Martha shook her head, exasperated. “What happened while you were away, Mr. Laukhin?”
She had remembered his name. “Some people broke into the house to steal something, and she objected, and, I don’t know, was pushed or hit.”
“Hit on the head?”
“Maybe. Audrey doesn’t remember exactly.”
“Did you tell the police?”
“No.”
“Why not?”
“It didn’t seem … I didn’t have the time.”
“No time? What did they steal?”
“Some papers.” He was well aware how ridiculous his story sounded. The police would have a great time with it, if they ever got involved.
“Paper
s? What kind of papers?”
“About a poet, a woman poet, Russian. About the circumstances of her death.”
“Papers about a dead poet,” Martha echoed him. “My daughter is between life and death, Mr. Laukhin, and you’re mocking me?”
“No, look, I know what I’m saying sounds odd, but if you knew the whole story, it would make perfect sense. I love your daughter, Mrs. Osterhoudt—”
“Yet you left her alone at night in your house because one of your students was detained in a pub.”
“How could I know—”
“Yes, Mr. Laukhin, how could you possibly know that some nasty people would turn up to look for some papers about a dead poet. When did she die, by the way?”
Relentless Martha. No wonder Audrey was always fighting with her. He’d have snarled at anyone else, but relentless Martha was a grieving mother. Feeling like a fool, he whispered, “In 1941.”
“Indeed. How could you possibly know that some nasty people would turn up to look for some papers about the death of a Russian woman poet more than forty years ago.” She turned away, but then stopped and stared back at him. “Well, my lawyers or the police will have a field day with what you’re saying. Let’s hope it’s my lawyers, Mr. Laukhin. Pray to God it’s them and not the police. But you’ll pay for this, one way or another.”

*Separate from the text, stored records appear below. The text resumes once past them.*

(* ===== verification/Journal.v ===== *)
(** * The journal

    [core/src/journal.rs]: the events of the journal, the canonical bytes of an
    entry, the hash chain and its verification. SHA-256 is the [sha2] crate's, a
    parameter here; what is shown of the chain is that verification accepts exactly
    the well-chained entries, that appending keeps a chain verified, and that two
    verified chains that end in one hash are the same chain unless two of their own
    entries collide under the hash. *)

From Stdlib Require Import Ascii.
From stdpp Require Import base strings pretty numbers option sets gmap list.
From S2P Require Import Prelude Model Canon.

(** ** Hashes *)

(** [Hash(pub [u8; 32])] *)
Record Hash := mkHash {
  hash_bytes : string;
  hash_len : bool_decide (String.length hash_bytes = 32) = true;
}.

Lemma Hash_eq h k : hash_bytes h = hash_bytes k -> h = k.
Proof.
  destruct h as [a Ha], k as [b Hb]. simpl. intros ->. f_equal. apply (Eqdep_dec.UIP_dec Bool.bool_dec).
Qed.

Lemma hash_length (h : Hash) : String.length (hash_bytes h) = 32.
Proof. exact (bool_decide_eq_true_1 _ (hash_len h)). Qed.

#[export] Instance Hash_eq_dec : EqDecision Hash.
Proof.
  intros h k. destruct (decide (hash_bytes h = hash_bytes k)) as [E|E].
  - left. by apply Hash_eq.
  - right. by intros ->.
Defined.
(* ===== verification/Resolve.v ===== *)
(** * Resolution

    [engine/src/resolve.rs], with the resolved primitives of [hook-proto/src/body.rs] and
    the engine's host of [engine/src/host.rs]: a body's references become the values the
    engine holds. What is shown is when resolution succeeds and what it gives, that the
    secrecy of a resolved value is the secrecy of the references it came from, that a
    body the closure analysis passes needs nothing only the controller holds, and that
    instantiating a pattern undoes binding it. *)

From Stdlib Require Import Ascii.
From stdpp Require Import base strings pretty numbers option sets gmap list.
From S2P Require Import Prelude Model Interference Secrets.

(** ** Resolved bodies *)

Record Resolved := mkResolved { rv_text : string; rv_secret : bool }.

Definition plain (text : string) : Resolved := mkResolved text false.

Inductive RPrim :=
| RRun (cmd : Resolved) (env : list (string * Resolved)) (stdin : option Resolved)
| RWrite (shape : string) (content : Resolved)
| RRemove (shape : string)
| RAppend (shape : string) (line : Resolved)
| RRegionSet (shape : string) (anchor : option string) (content : Resolved)
| RRegionClear (shape : string) (anchor : option string)
| RStage (name : string) (content : Resolved) (mode : N)
| RHook (name : string) (args : list (string * Resolved))
| RInstall (name : string)
| RRelease (name : string)
| RCall (prim : string) (cmd : Resolved).

Definition carries_secret (p : RPrim) : bool :=
  match p with
  | RRun cmd env stdin =>
      rv_secret cmd || existsb (fun e => rv_secret (snd e)) env
      || match stdin with Some v => rv_secret v | None => false end
  | RWrite _ content | RRegionSet _ _ content | RStage _ content _ => rv_secret content
  | RAppend _ line => rv_secret line
  | RHook _ args => existsb (fun e => rv_secret (snd e)) args
  | RCall _ cmd => rv_secret cmd
  | RRemove _ | RRegionClear _ _ | RInstall _ | RRelease _ => false
  end.

(** ** Hosts and environments *)

(** [engine::host::Host] *)
Record EHost := mkEHost {
  eh_record : HostRecord;
  eh_address : string;
  eh_scheduler : option string;
  eh_rescind_root : option string;
  eh_facts : gmap string string;
}.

She went back into her daughter’s room.
Laukhin found a doctor at the nursing station who was able to talk about Audrey. Young enough to be an intern, he went into a long explanation, using medical terms that meant nothing to Laukhin. Listening to him, Laukhin was overwhelmed by the feeling that whatever he did or asked made no difference. He heard the doctor say they were doing all they could, but in cases like Ms. Millay’s, with complications from an unexpected hemorrhage, only time would tell. Only time would tell. Ominous, hammer-blow words, the secular equivalent of it’s in God’s hands now.